Pacific Bellevue Developments, however, the Washington Court of Appeals departed from
the traditional view, holding that a party who does not prove any actual damages could not
enforce the liquidated damages clause even if its estimate of future damages was reasonable
when first written. Five years later, the Washington Supreme Court overruled Lind, holding
that lower-than-expected actual damages were, at most, evidence of an unreasonable
liquidated damages clause.
Earnest Money Deposits
Many real estate transactions use an earnest money deposit provision. One party (typically
the purchaser) agrees in the purchase and sale agreement to deposit a sum of money. A party
forfeits the deposit by breaching the contract, allowing the other party to keep the money.
Courts treat these arrangements as a form of liquidated damages.
In 1991, the Legislature responded to the Lind decision by creating a new law governing
earnest money deposits. The law guarantees enforcement of an identified earnest money
clause regardless of actual damages so long as the clause satisfies the law's requirements.
This guarantee only applies when the agreement designates payments as an earnest money
deposit and provides that forfeiture of the deposit is the seller's exclusive remedy if another
party backs out of the deal.
For earnest money provisions to be enforced under this provision, they must meet the
following amount, language, and notice requirements:
Consequences of Defective Earnest Money Forfeiture Clauses
According to a recent Court of Appeals decision, the earnest money deposit law bars
enforcement of an earnest money clause when the clause is defective with respect to the
amount, language, and notice requirements. In Chrisp v. Goll, decided January 3, 2005, the
home seller elected forfeiture of an earnest money deposit as the sole remedy, but the parties
did not separately initial the clause as required by law. The Court refused to enforce the
earnest money provision, holding that the statute's plain language required that the parties
retain all remedies allowed by law if the earnest money clause violated the amount, language,
and notice requirements. Consequently, if the purchaser reneges on a deal with a defective
earnest money clause, the seller may pursue remedies in addition to recovery of the earnest
money deposit. Chrisp is currently being appealed.

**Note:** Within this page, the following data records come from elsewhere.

(** The key under which a poll looks its events up is not the one under which they
    are remembered: handling the event never puts its key into the cache, unless
    the key happens to be the UID of the resource. *)
Lemma event_key_never_stored `{!BigCacheLaws C} prefix event rule cache w cache' w' r :
  audit_prefix event = Some prefix ->
  rule_in_brackets (or_Name (ev_InvolvedObject event)) (ev_Message event) = Ret rule ->
  event_key event <> or_UID (event_resource event) ->
  process false (Some (kyverno_watched_event prefix event)) (cache, w) = Ret ((cache', w'), r) ->
  IsPolicyViolationAlreadyProcessed cache (event_key event) = false ->
  kyverno_event cache' event = Some (kyverno_watched_event prefix event).
Proof.
  intros Hp Hr Hne H Hk. rewrite (kyverno_event_handled _ _ _ _ Hp Hr) in H. injection H as H.
  unfold kyverno_event. rewrite Hp.
  destruct (IsPolicyViolationAlreadyProcessed cache' (event_key event)) eqn:E; [|done]. exfalso.
  unfold send in H. destruct (SendToInsights _ _ _ _) as [[c1 w1] r1] eqn:Es. injection H as -> -> _.
  apply (SendToInsights_cache _ _ _ _ _ _ _ _ (event_key event)) in Es as [_ Es].
  destruct (Es E) as [Eo|[Eo _]]; [congruence|]. by apply Hne.
Qed.
End kubernetes.

(** *** Two policies, one pod *)

Definition x_object (kind ns name uid : string) : ObjectReference :=
  {| or_Kind := kind; or_Namespace := ns; or_Name := name; or_UID := uid; or_fields := [] |}.

Definition x_event (policy message uid : string) : Event :=
  {| ev_UID := uid; ev_Annotations := None; ev_Labels := None; ev_CreationTimestamp := 0; ev_ResourceVersion := "1";
     ev_InvolvedObject := x_object "ClusterPolicy" "" policy ("uid-of-" +:+ policy);
     ev_Related := Some (x_object "Pod" "default" "web" "uid-of-web"); ev_EventTime := 0; ev_Message := message;
     ev_Reason := "PolicyViolation"; ev_Action := "Resource Passed"; ev_Type := "Warning";
     ev_ReportingInstance := ""; ev_Source := [] |}.

Definition x_event1 : Event := x_event "require-labels" "Pod default/web: [labels] fail; missing" "e1".
Definition x_event2 : Event := x_event "limits" "Pod default/web: [cpu] fail; no limit" "e2".

Definition x_process (e : WatchedEvent) (s : gmap string string * list request) :=
  ProcessEvent (RangeOrder0 := canonical_order) x_yaml "1.0" x_config (NewEventHandlerFactory false) (Some e) s.

Definition x_watched (ev : Event) : WatchedEvent := kyverno_watched_event AuditOnlyClusterPolicyViolationPrefix ev.

Lemma kyverno_event_sent_witness :
  exists v, x_process (x_watched x_event1) (∅, []) = Ret (send "1.0" x_config v (∅, []))
    /\ pe_Policies v = one_policy "require-labels" "labels" (ev_Message x_event1).
Proof.
  destruct (kyverno_event_sent (RangeOrder0 := canonical_order) x_yaml "1.0" x_config
              AuditOnlyClusterPolicyViolationPrefix x_event1 "labels" (∅ : gmap string string, [] : list request)
              eq_refl eq_refl) as (v & H1 & H2 & _).
  exists v. exact (conj H1 H2).
Defined.

(** The state after the first event: one request. *)
Definition x_after : gmap string string * list request :=
  match x_process (x_watched x_event1) (∅, []) with
  | Ret (s, _) => s
  | Panic => (∅, [])
  end.

Lemma x_first : x_process (x_watched x_event1) (∅, []) = Ret (x_after, Ok tt).
Proof. vm_compute. reflexivity. Qed.

Lemma second_policy_suppressed_witness :
  length (snd x_after) = 1 /\ silent (x_process (x_watched x_event2) x_after) x_after.
Proof.
  split; [vm_compute; reflexivity|].
  exact (second_policy_suppressed (RangeOrder0 := canonical_order) x_yaml "1.0" x_config
           AuditOnlyClusterPolicyViolationPrefix AuditOnlyClusterPolicyViolationPrefix x_event1 x_event2 "labels"
           (∅ : gmap string string) ([] : list request) (fst x_after) (snd x_after)
           eq_refl eq_refl eq_refl eq_refl eq_refl x_first).
Defined.

(** ** Theorems: the audit log *)

Section audit_log.
Context {C : Type} `{!BigCache C} (yaml_Unmarshal : string -> result string policies).
Context (json_AuditEvent : string -> option AuditEvent).

Notation line_event := (line_event yaml_Unmarshal json_AuditEvent).
Notation process_lines := (process_lines yaml_Unmarshal json_AuditEvent).

(** Offers to a channel that nobody empties: what fits is appended in order, the
    rest is dropped. *)
Lemma offers_fill es ch :
  length (ch_events ch) <= ch_capacity ch + ch_waiting ch ->
  foldl (fun ch e => offer e ch) ch es
  = {| ch_capacity := ch_capacity ch; ch_waiting := ch_waiting ch;
       ch_events := ch_events ch ++
         take (ch_capacity ch + ch_waiting ch - length (ch_events ch)) (omap id es) |}.
Proof.
  revert ch. induction es as [|[e|] es IH]; intros ch Hr; simpl.
  - rewrite take_nil, app_nil_r. by destruct ch.
  - unfold try_send, ch_room. destruct (length (ch_events ch) <? ch_capacity ch + ch_waiting ch) eqn:E; simpl.
    + apply Nat.ltb_lt in E. rewrite IH by (simpl; rewrite length_app; simpl; lia). simpl. f_equal.
      rewrite <-app_assoc, length_app. simpl. f_equal.
      replace (ch_capacity ch + ch_waiting ch - length (ch_events ch))
        with (S (ch_capacity ch + ch_waiting ch - (length (ch_events ch) + 1))) by lia. done.
    + apply Nat.ltb_ge in E. rewrite IH by done. f_equal. f_equal.
      by replace (ch_capacity ch + ch_waiting ch - length (ch_events ch)) with 0 by lia.
  - by apply IH.
Qed.

Lemma process_lines_offers now cache lines es ch :
  Forall2 (fun line e => line_event now cache line = Ret e) lines es ->
  process_lines now cache lines ch = Ret (foldl (fun ch e => offer e ch) ch es).
Proof.
  intros H. revert ch. induction H as [|line e lines es Hl _ IH]; intros ch; simpl; [done|].
  rewrite Hl. simpl. apply IH.
Qed.

(** One pass over the audit log, while nothing is received: when no line panics,
    the events of the scanned lines are appended to the channel in the order of
    the lines as far as it has room, and the rest is dropped. *)
Theorem audit_pass_fills now cache content es ch :
  length (ch_events ch) <= ch_capacity ch + ch_waiting ch ->
  Forall2 (fun line e => line_event now cache line = Ret e) (scan_lines content) es ->
  processNewAuditLogEntries yaml_Unmarshal json_AuditEvent now cache (Some content) ch
  = Ret {| ch_capacity := ch_capacity ch; ch_waiting := ch_waiting ch;
           ch_events := ch_events ch ++
             take (ch_capacity ch + ch_waiting ch - length (ch_events ch)) (omap id es) |}.
Proof.
  intros Hr H. unfold processNewAuditLogEntries. rewrite (process_lines_offers _ _ _ es) by done.
  by rewrite offers_fill.
Qed.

The consequences of violating the amount, language, and notice requirements do not apply to
liquidated damages clauses that are not earnest money deposits within the scope of the
statute. For example, courts have upheld contracts where the total amount forfeited
(including an earnest money deposit and other payments) is as much as 17 percent of the
purchase price so long as the earnest money portion itself is no greater than 5 percent of the
price. Similarly, if forfeiture of the deposit is not the sole and exclusive remedy, the statute
does not apply, and the provision need not meet the amount, notice, and language
requirements. These liquidated damage clauses must still comply with the common law
reasonableness requirement.
Summary:
Liquidated Damages
The guaranteed enforcement requirement in the earnest money deposit law is extended to all
forms of liquidated damages clauses in real estate agreements. Courts must enforce the
liquidated damages clause regardless of the seller's actual damages if the following
conditions exist:
These requirements apply equally to residential and commercial property transactions.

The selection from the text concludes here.